Of course one would not expect such forward looking (I dare say progressive) approach from an administration led by an insufferable moron, and the Tangerine Tornado does not disappoint. He has systematically walked back the furtive baby steps taken toward making the planet sustainable much to the glee of polluters and climate change deniers, and not just by gutting the EPA. (Scott Pruitt, the current EPA administrator from Oklahoma, is friends with his fellow climate-change-denying yokel from the same state, Jim Inhofe – the Senator with the snowball.) There’s a long list of entities and people who are chomping at the bit to roll back government support of renewables – from ALEC to the Koch brothers to ExxonMobil – and the Trump administration is all ears.
As I’ve said before, if there is single policy issue that we must get right, it is climate change. Without that, nothing else matters because our species simply won’t be long for this world.

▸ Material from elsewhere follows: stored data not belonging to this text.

(* ===== verification/ServiceSafety.v ===== *)
(** * Safety of the execution service

    The service as a transition system: clients start, cancel and resume runs
    while executions are in progress, each at a suspension of its adapter's
    stream.  Shown for every run repository that satisfies its laws: no run is
    left running without an execution, and at most one run occupies a thread. *)

From S2P Require Import Prelude PyDict PyStr Json Errors Identity Execution Ports.
From S2P Require Import MemoryRepositories MemoryQueue MemoryJournal MemoryStores Service.

Section Safety.
Context {R T Q J O A : Type}
  `{!RunRepository R, RL : !RunRepositoryLaws R, !ThreadRepository T, !RunCommandQueue Q,
    !EventJournal J, JL : !EventJournalLaws J, !OutboxRepository O}
  (clock : nat → datetime) (fresh : nat → string) (json_str : json → string)
  (adapter_cancel : A → ExecutionRequest → res unit).

Notation Service := (Service (R:=R) (T:=T) (Q:=Q) (J:=J) (O:=O) (A:=A)).
Notation now := (now clock).
Notation append_event := (append_event clock fresh).

Definition view (s : Service) : gmap string Run := runs_view (svc_runs s).

(** The run repository is consistent and a journal is configured. *)
Definition good (s : Service) : Prop := runs_inv (svc_runs s) ∧ is_Some (svc_journal s).

(** *** Steps that do not touch the runs *)

(** A predicate of the runs and of the presence of a journal only. *)
Definition runs_only (I : Service → Prop) : Prop :=
  ∀ s s', I s → svc_runs s' = svc_runs s → (is_Some (svc_journal s) → is_Some (svc_journal s')) → I s'.

Section Frame.
Context (I : Service → Prop) (HI : runs_only I).

Lemma wp_on_threads {B} (m : Py T B) s : I s → wp (on_threads m) (λ _, I) (λ _, I) s.
Proof using HI.
  intros Hs. unfold wp, on_threads, zoom. destruct (m (svc_threads s)) as [[b|e] t];
    by eapply HI.
Qed.
Lemma wp_on_commands {B} (m : Py Q B) s : I s → wp (on_commands m) (λ _, I) (λ _, I) s.
Proof using HI.
  intros Hs. unfold wp, on_commands, zoom. destruct (m (svc_commands s)) as [[b|e] t];
    by eapply HI.
Qed.
Lemma wp_now X s : I s → wp now (λ _, I) X s.
Proof using HI. intros Hs. by eapply HI. Qed.
Lemma wp_new {k} X s : I s → wp (new (k:=k) fresh) (λ _, I) X s.
Proof using HI. intros Hs. by eapply HI. Qed.
Lemma wp_append_event d s :
  I s → wp (append_event d) (λ e s', I s' ∧ ev_type e = draft_type d) (λ _, I) s.
Proof using HI JL.
  intros Hs. unfold wp, append_event. destruct (svc_journal s) as [j|] eqn:Hj; [|done].
  destruct (journal_append _ _ d j) as [[e|e] j'] eqn:Ha.
  - split; [by eapply HI|]. by apply journal_append_draft in Ha as (_ & ? & _).
  - by eapply HI.
Qed.
Lemma wp_append_if_journal d s :
  I s → wp (append_if_journal clock fresh d) (λ _, I) (λ _, I) s.
Proof using HI JL.
  intros Hs. unfold wp, append_if_journal. destruct (svc_journal s); [|done].
  pose proof (wp_append_event d s Hs) as Ha. unfold wp in Ha. unfold bind.
  by destruct (append_event d s) as [[e|e] s']; simpl; [destruct Ha|].
Qed.
Lemma wp_set_active f X s : I s → wp (E:=exn) (modify (λ s, set_active (f s) s)) (λ _, I) X s.
Proof using HI. intros Hs. by eapply HI. Qed.
Lemma wp_outbox_put g m s : I s → wp (outbox_put g m) (λ _, I) (λ _, I) s.
Proof using HI.
  intros Hs. unfold wp, outbox_put. destruct g; [|destruct (svc_outbox s); [|done]];
    destruct (outbox_append m _) as [[b|e] o']; by eapply HI.
Qed.
End Frame.

Lemma runs_only_good : runs_only good.
Proof. intros s s' [Hi Hj] Hr Hj'. unfold good. rewrite Hr. auto. Qed.

(** A predicate of the runs is kept by whatever is done to the rest. *)
Lemma runs_only_and (P : gmap string Run → Prop) : runs_only (λ s, good s ∧ P (view s)).
Proof.
  intros s s' [Hg Hp] Hr Hj. split; [by eapply runs_only_good|]. unfold view. by rewrite Hr.
Qed.

(** *** Steps on one run *)

Lemma wp_get (k : string) (Q' : Run → Service → Prop) X s :
  good s → (∀ r, view s !! k = Some r → Q' r s) →
  (∀ e, view s !! k = None → X e s) → wp (on_runs (runs_get k)) Q' X s.
Proof using RL.
  intros [Hi _] Hq Hx. unfold wp, on_runs, zoom.
  assert (set_runs (svc_runs s) s = s) as Hid by by destruct s.
  destruct (view s !! k) as [r|] eqn:Hv.
  - rewrite (runs_get_some _ k r) by done. rewrite Hid. by apply Hq.
  - destruct (runs_get_none (svc_runs s) k) as (e & -> & _); [done..|]. rewrite Hid. by apply Hx.
Qed.

Lemma wp_update r (Q' : Run → Service → Prop) X s :
  good s → is_Some (view s !! run_key r) →
  (∀ r' s', good s' → run_core r' = run_core r → view s' = <[run_key r := r']> (view s) →
     Q' r s') →
  wp (on_runs (runs_update r)) Q' X s.
Proof using RL.
  intros [Hi Hj] Hk Hq. unfold wp, on_runs, zoom.
  destruct (runs_update_some (svc_runs s) r) as (r' & R' & -> & Hi' & Hc & Hv); [done..|].
  by apply (Hq r').
Qed.

Lemma view_key s k r : good s → view s !! k = Some r → run_key r = k.
Proof using RL. intros [Hi _]. by apply runs_inv_key. Qed.

(** Everything but the run [k] is as in [v], and [k] is related to what it was. *)
Definition at_key (k : string) (rel : option Run → option Run → Prop)
    (v v' : gmap string Run) : Prop :=
  (∀ k', k' ≠ k → v' !! k' = v !! k') ∧ rel (v !! k) (v' !! k).

Lemma at_key_insert k rel v r' :
  rel (v !! k) (Some r') → at_key k rel v (<[k := r']> v).
Proof.
  intros Hr. split; [intros k' Hk; by rewrite lookup_insert_ne|].
  by rewrite lookup_insert_eq.
Qed.

(** At most one active run per thread. *)
Definition exclusive (v : gmap string Run) : Prop :=
  ∀ t k k' r r', v !! k = Some r → v !! k' = Some r' →
    occupies t r = true → occupies t r' = true → k = k'.

Definition no_more_active (o o' : option Run) : Prop :=
  ∀ r' t, o' = Some r' → occupies t r' = true → ∃ r, o = Some r ∧ occupies t r = true.

Lemma exclusive_at_key k v v' :
  exclusive v → at_key k no_more_active v v' → exclusive v'.
Proof.
  intros Hex [Hoth Hk]. assert (∀ t k1 r1, v' !! k1 = Some r1 → occupies t r1 = true →
    ∃ r0, v !! k1 = Some r0 ∧ occupies t r0 = true) as Hback.
  { intros t k1 r1 Hv Ho. destruct (decide (k1 = k)) as [->|Hne]; [by eapply Hk|].
    exists r1. by rewrite <- Hoth. }
  intros t k1 k2 r1 r2 H1 H2 Ho1 Ho2.
  destruct (Hback t k1 r1 H1 Ho1) as (r1' & ? & ?), (Hback t k2 r2 H2 Ho2) as (r2' & ? & ?).
  by eapply (Hex t k1 k2).
Qed.

Lemma occupies_status t r r' :
  run_identity r' = run_identity r →
  (active_status (run_status r') = true → active_status (run_status r) = true) →
  occupies t r' = true → occupies t r = true.
Proof.
  intros Hi Ha. unfold occupies, run_thread_id. rewrite Hi.
  destruct (thread_id (run_identity r)); [|done]. rewrite !andb_true_iff. naive_solver.
Qed.

(** *** What an execution does to its run *)

Definition settled (r : Run) : Prop := run_status r ≠ PENDING ∧ run_status r ≠ RUNNING.

(** The run exists with the identity it had; it is unchanged or settled; and
    it is not revived, unless [revive]. *)
Definition task_rel (revive : Prop) (o o' : option Run) : Prop :=
  ∃ r r', o = Some r ∧ o' = Some r' ∧ run_identity r' = run_identity r ∧
    (run_core r' = run_core r ∨ settled r') ∧
    (active_status (run_status r') = true → active_status (run_status r) = true ∨ revive).

Lemma task_rel_no_more (revive : Prop) o o' : ¬ revive → task_rel revive o o' → no_more_active o o'.
Proof.
  intros Hn (r & r' & -> & -> & Hi & _ & Ha) r1 t [= <-] Ho. exists r. split; [done|].
  eapply occupies_status; [done| |done]. intros H. destruct (Ha H); [done|contradiction].
Qed.
Lemma task_rel_refl rv r : task_rel rv (Some r) (Some r).
Proof. exists r, r. split_and!; auto. Qed.

Lemma core_fields (r r' : Run) :
  run_core r' = run_core r → run_identity r' = run_identity r ∧ run_status r' = run_status r.
Proof. unfold run_core. by intros [= -> -> _ _]. Qed.

Lemma task_rel_step rv o r r1 r2 :
  task_rel rv o (Some r) → run_core r2 = run_core r1 → run_identity r1 = run_identity r →
  settled r1 → (active_status (run_status r1) = true → active_status (run_status r) = true ∨ rv) →
  task_rel rv o (Some r2).
Proof.
  intros (r0 & r' & -> & [= <-] & Hi & _ & Ha) Hc Hi1 Hs Ha1.
  apply core_fields in Hc as [Hi2 Hs2]. exists r0, r2. unfold settled in *.
  rewrite Hi2, Hs2, Hi1. split_and!; auto. intros H. destruct (Ha1 H); auto.
Qed.

Section Task.
Context (x : execution) (v0 : gmap string Run) (rv : Prop).
Let k : string := run_key (ex_run x).

Definition task_inv (s : Service) : Prop := good s ∧ at_key k (task_rel rv) v0 (view s).
Definition settled_at (s : Service) : Prop := ∃ r, view s !! k = Some r ∧ settled r.
Definition task_done (s : Service) : Prop := task_inv s ∧ settled_at s.

Lemma task_inv_runs_only : runs_only task_inv.
Proof. apply runs_only_and. Qed.
Lemma task_done_runs_only : runs_only task_done.
Proof.
  intros s s' [Hi Hd] Hr Hj. split; [by eapply task_inv_runs_only|].
  unfold settled_at, view. by rewrite Hr.
Qed.

Lemma task_get (Q' : Run → Service → Prop) X s :
  task_inv s →
  (∀ r, view s !! k = Some r → run_key r = k → task_rel rv (v0 !! k) (Some r) → Q' r s) →
  wp (on_runs (runs_get k)) Q' X s.
Proof using RL.
  intros [Hg [Ho Hk]] Hq. apply wp_get; [done| |].
  - intros r Hr. apply Hq; [done|by eapply view_key|by rewrite <- Hr].
  - intros e He. rewrite He in Hk. by destruct Hk as (? & ? & _ & ? & _).
Qed.

Lemma task_update r r1 X s :
  task_inv s → view s !! k = Some r → run_identity r1 = run_identity r → settled r1 →
  (active_status (run_status r1) = true → active_status (run_status r) = true ∨ rv) →
  wp (on_runs (runs_update r1)) (λ _, task_done) X s.
Proof using RL.
  intros [Hg [Ho Hk]] Hr Hi Hs Ha.
  assert (run_key r1 = k) as Hk1.
  { rewrite <- (view_key s k r) by done. unfold run_key, run_run_id. by rewrite Hi. }
  apply wp_update; [done|by rewrite Hk1, Hr|].
  intros r2 s' Hg' Hc Hv. rewrite Hk1 in Hv. split; [split; [done|split]|].
  - intros k' Hne. rewrite Hv, lookup_insert_ne by done. by apply Ho.
  - rewrite Hv, lookup_insert_eq. rewrite Hr in Hk. by eapply task_rel_step.
  - exists r2. rewrite Hv, lookup_insert_eq. split; [done|].
    apply core_fields in Hc as [_ Hc]. unfold settled. by rewrite Hc.
Qed.

Lemma run_change_settled (r : Run) status t v e r1 :
  run_change r status t v e = Ok r1 → terminal_status status = true →
  run_identity r1 = run_identity r ∧ settled r1 ∧ active_status (run_status r1) = false.
Proof.
  intros Hc Ht. apply run_change_ok in Hc as [_ ->]. unfold settled; simpl.
  destruct status; try done; by split_and!.
Qed.

Lemma run_cancel_settled (r : Run) t r1 :
  run_cancel r t = Ok r1 →
  run_identity r1 = run_identity r ∧ settled r1 ∧ active_status (run_status r1) = false.
Proof.
  unfold run_cancel. destruct (decide _) as [Hc|].
  - intros [= <-]. unfold settled. rewrite Hc. by split_and!.
  - intros Hc. by eapply run_change_settled.
Qed.

(** With a journal, appending succeeds. *)
Lemma append_total (I : Service → Prop) d X s :
  runs_only I → I s → is_Some (svc_journal s) →
  wp (append_event d) (λ e s', I s' ∧ ev_type e = draft_type d) X s.
Proof using JL.
  intros HI Hs [j Hj]. pose proof (wp_append_event I HI d s Hs) as Ha.
  unfold wp, append_event in *. rewrite Hj in *.
  destruct (journal_append_total j (mk_id (fresh (svc_ticks s))) (clock (S (svc_ticks s))) d)
    as (e & j' & He). by rewrite He in *.
Qed.

Lemma settled_terminal s r :
  task_inv s → view s !! k = Some r → terminal_status (run_status r) = true → task_done s.
Proof.
  intros Hs Hr Ht. split; [done|]. exists r. split; [done|]. unfold settled.
  by destruct (run_status r).
Qed.

(** States that differ from [s] outside its runs. *)
Definition like (s s' : Service) : Prop := task_inv s' ∧ view s' = view s.
Lemma like_runs_only s : runs_only (like s).
Proof.
  intros s1 s2 [Hi Hv] He Hj. split; [by eapply task_inv_runs_only|].
  unfold view in *. by rewrite He.
Qed.

(** Reading the clock, changing the run to a settled one and storing it. *)
Lemma task_store {B} (f : Run → datetime → res Run) r (m : Py Service B) Q' X s :
  task_inv s → view s !! k = Some r →
  (∀ t r1, f r t = Ok r1 → run_identity r1 = run_identity r ∧ settled r1 ∧
     (active_status (run_status r1) = true → active_status (run_status r) = true ∨ rv)) →
  (∀ t e s', f r t = Raise e → like s s' → X e s') →
  (∀ s', task_done s' → wp m Q' X s') →
  wp (t <- now;; r1 <- of_result (f r t);; on_runs (runs_update r1);;; m) Q' X s.
Proof using RL.
  intros Hs Hr Hok Hbad Hm. apply wp_bind.
  eapply wp_mono; [by apply (wp_now (like s) (like_runs_only s) (λ _ _, False))| |done].
  intros t s2 H2. apply wp_bind, wp_of_result. destruct (f r t) as [r1|e1] eqn:Hf.
  - destruct (Hok t r1 Hf) as (Hi1 & Hs1 & Ha1). destruct H2 as [H2 Hv2]. apply wp_bind.
    eapply wp_mono; [apply (task_update r r1 (λ _ _, False)); try done; by rewrite Hv2| |done].
    intros ? s3 H3. by apply Hm.
  - by eapply Hbad.
Qed.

To put it another way, there are no wealth inequality policy discussions, infrastructure spending plans, or transgender bathroom debates on a dead planet.
Don’t get me wrong – feel free to applaud the possibilities of technological progress, attend TED Talks given by the Silicon Valley’s idiot-savants, quants, and futurists, and wonder slack-jawed at the possibilities of artificial intelligence at your pleasure. But make no mistake: we’re already beyond the point of reversing man-make global warming. Things are going to get uncomfortable and most of our lives are going to be disrupted in some way. The relevant question now is: Are we going to survive as a species?
That question won’t be answered by a technological breakthrough – clean energy technology is already here and economically viable. If it is going to be answered at all, it will be through political action.